### TASK INPUTS
-----

(** * BrowserService: URL matching, access policy, ranking and search

    A shallow embedding of [src/browser/BrowserService.cpp] (KeePassXC browser
    integration).  Qt strings are modelled by [string], C++ [int] by [Z],
    by-reference parameters and member fields by explicit state passing, and
    modal dialogs by scripts that record what the user (or the environment)
    does while the dialog is open. *)

From Stdlib Require Import ZArith Lia Bool Ascii String List.
From stdpp Require Import base option list gmap strings.

#[local] Set Warnings "-register-all".

Local Open Scope Z_scope.

(** ** QString

    The part of the [QString] interface used by [BrowserService.cpp]. *)
Module QString.

Definition isEmpty (s : string) : bool :=
  match s with
  | EmptyString => true
  | String _ _ => false
  end.

Fixpoint length (s : string) : Z :=
  match s with
  | EmptyString => 0
  | String _ s' => 1 + length s'
  end.

(** [s.startsWith(p)] *)
Fixpoint startsWith (s p : string) {struct p} : bool :=
  match p with
  | EmptyString => true
  | String c p' =>
      match s with
      | EmptyString => false
      | String d s' => Ascii.eqb c d && startsWith s' p'
      end
  end.

(** [s.indexOf(needle, from)], scanning a string that starts at index [from]:
    the index of the first occurrence, [-1] when there is none. *)
Fixpoint indexOfFrom (s needle : string) (from : Z) : Z :=
  if startsWith s needle then from
  else match s with
       | EmptyString => -1
       | String _ s' => indexOfFrom s' needle (from + 1)
       end.

Definition indexOf (s needle : string) : Z := indexOfFrom s needle 0.

(** [s.contains(needle)] is [indexOf(needle) != -1]; in particular every
    string contains the empty string. *)
Definition contains (s needle : string) : bool :=
  negb (indexOf s needle =? -1).

(** [s.count(needle)]: the number of (possibly overlapping) occurrences. *)
Fixpoint count (s needle : string) : Z :=
  (if startsWith s needle then 1 else 0) +
  match s with
  | EmptyString => 0
  | String _ s' => count s' needle
  end.

Fixpoint drop (n : nat) (s : string) : string :=
  match n, s with
  | O, _ => s
  | S _, EmptyString => EmptyString
  | S n', String _ s' => drop n' s'
  end.

Fixpoint take (n : nat) (s : string) : string :=
  match n, s with
  | O, _ => EmptyString
  | S _, EmptyString => EmptyString
  | S n', String c s' => String c (take n' s')
  end.

(** [s.mid(pos)]: the tail of [s] from index [pos] on. *)
Definition mid (s : string) (pos : Z) : string := drop (Z.to_nat pos) s.

(** [s.chop(n)]: [s] without its last [n] characters. *)
Definition chop (s : string) (n : Z) : string :=
  take (Z.to_nat (length s - n)) s.

(** [s.endsWith(x)] *)
Definition endsWith (s x : string) : bool :=
  (length x <=? length s) && String.eqb (mid s (length s - length x)) x.

(** [s.split(sep)] with the default [KeepEmptyParts]; never empty. *)
Fixpoint split (s : string) (sep : ascii) : list string :=
  match s with
  | EmptyString => [EmptyString]
  | String c s' =>
      if Ascii.eqb c sep then EmptyString :: split s' sep
      else match split s' sep with
           | [] => [String c EmptyString]
           | w :: ws => String c w :: ws
           end
  end.

(** [QList<QString>::last()] on the result of a [split]. *)
Definition last (l : list string) : string := List.last l EmptyString.

End QString.

(** ** Domain relaxation: [BrowserService::removeFirstDomain]

    The [QString&] parameter is returned next to the result. *)
Definition removeFirstDomain (hostname : string) : bool * string :=
  let pos := QString.indexOf hostname "." in
  if pos <? 0 then (false, hostname)
  else
    (* Don't remove the second-level domain if it's the only one *)
    if QString.count hostname "." >? 1 then
      let hostname := QString.mid hostname (pos + 1) in
      (negb (QString.isEmpty hostname), hostname)
    else
      (* Nothing removed *)
      (false, hostname).

(** The hosts produced by calling [removeFirstDomain] again and again, as the
    [do ... while] loop of [searchEntries] does, for at most [fuel] rounds. *)
Fixpoint relaxations (fuel : nat) (hostname : string) : list string :=
  match fuel with
  | O => []
  | S fuel' =>
      match removeFirstDomain hostname with
      | (true, hostname') => hostname' :: relaxations fuel' hostname'
      | (false, _) => []
      end
  end.

(** ** The Qt interface

    [QUrl] values are records of their components; parsing and printing, the
    public-suffix table behind [QUrl::topLevelDomain], [QHostAddress],
    locale-aware comparison and [std::sort] belong to Qt and the C++ library
    and are taken as an interface. *)
Record QUrl := mkQUrl {
  url_scheme : string;
  url_userInfo : string;
  url_host : string;
  url_port : Z;                      (* [-1] when the URL has no port *)
  url_path : string;
  url_query : option string;
  url_fragment : option string
}.

(** [QUrl::FormattingOptions], restricted to the flags the service sets. *)
Record FormattingOptions := mkFormat {
  StripTrailingSlash : bool;
  RemovePath : bool;
  RemoveQuery : bool;
  RemoveFragment : bool
}.

Definition setScheme (u : QUrl) (s : string) : QUrl :=
  mkQUrl s (url_userInfo u) (url_host u) (url_port u) (url_path u)
         (url_query u) (url_fragment u).

Definition setPath (u : QUrl) (p : string) : QUrl :=
  mkQUrl (url_scheme u) (url_userInfo u) (url_host u) (url_port u) p
         (url_query u) (url_fragment u).

Definition hasQuery (u : QUrl) : bool :=
  match url_query u with Some _ => true | None => false end.

Definition hasFragment (u : QUrl) : bool :=
  match url_fragment u with Some _ => true | None => false end.

Class Platform := {
  (** [QUrl(const QString&)] *)
  QUrl_parse : string -> QUrl;
  (** [QUrl::fromUserInput] *)
  QUrl_fromUserInput : string -> QUrl;
  (** [QUrl::toString] *)
  QUrl_toString : QUrl -> FormattingOptions -> string;
  (** [QUrl::topLevelDomain]: the public suffix with its leading dot, the
      empty string when the host has no valid one. *)
  QUrl_topLevelDomain : QUrl -> string;
  (** [QHostAddress(s).isNull()]: [s] is not an IP address literal. *)
  QHostAddress_isNull : string -> bool;
  (** [QString::localeAwareCompare] *)
  localeAwareCompare : string -> string -> Z;
  (** [std::sort] with a strict-order predicate *)
  std_sort : forall A : Type, (A -> A -> bool) -> list A -> list A
}.

(** [browserSettings()]: the options read by the functions below. *)
Record BrowserSettings := mkSettings {
  alwaysAllowAccess : bool;
  httpAuthPermission : bool;
  searchInAllDatabases : bool;
  matchUrlScheme : bool;
  allowExpiredCredentials : bool;
  sortByTitle : bool;
  bestMatchOnly : bool
}.

Section DomainMatcher.
Context `{Platform}.
Variable settings : BrowserSettings.

(** [BrowserService::baseDomain] *)
Definition baseDomain (hostname : string) : string :=
  let qurl := QUrl_fromUserInput hostname in
  let host := url_host qurl in
  (* If the hostname is an IP address, return it directly *)
  if negb (QHostAddress_isNull hostname) then hostname
  else if QString.isEmpty host
          || negb (QString.contains host (QUrl_topLevelDomain qurl)) then ""
  else
    let host := QString.chop host (QString.length (QUrl_topLevelDomain qurl)) in
    let baseDomain := QString.last (QString.split host ".") in
    baseDomain +:+ QUrl_topLevelDomain qurl.

(** The character class of the regular expression in [handleURL]:
    less-than, greater-than, caret, backquote, braces and bar. *)
Definition illegalChars : list ascii :=
  ["<"; ">"; "^"; "`"; "{"; "|"; "}"]%char.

-----

### WORK INSTRUCTIONS
In the listing above, start at the line with "if QString.count hostname", go on through the line with "[do ... while]", and copy each of those lines exactly; leave out all the rest.

### WRITTEN RESPONSE
    if QString.count hostname "." >? 1 then
      let hostname := QString.mid hostname (pos + 1) in
      (negb (QString.isEmpty hostname), hostname)
    else
      (* Nothing removed *)
      (false, hostname).

(** The hosts produced by calling [removeFirstDomain] again and again, as the
    [do ... while] loop of [searchEntries] does, for at most [fuel] rounds. *)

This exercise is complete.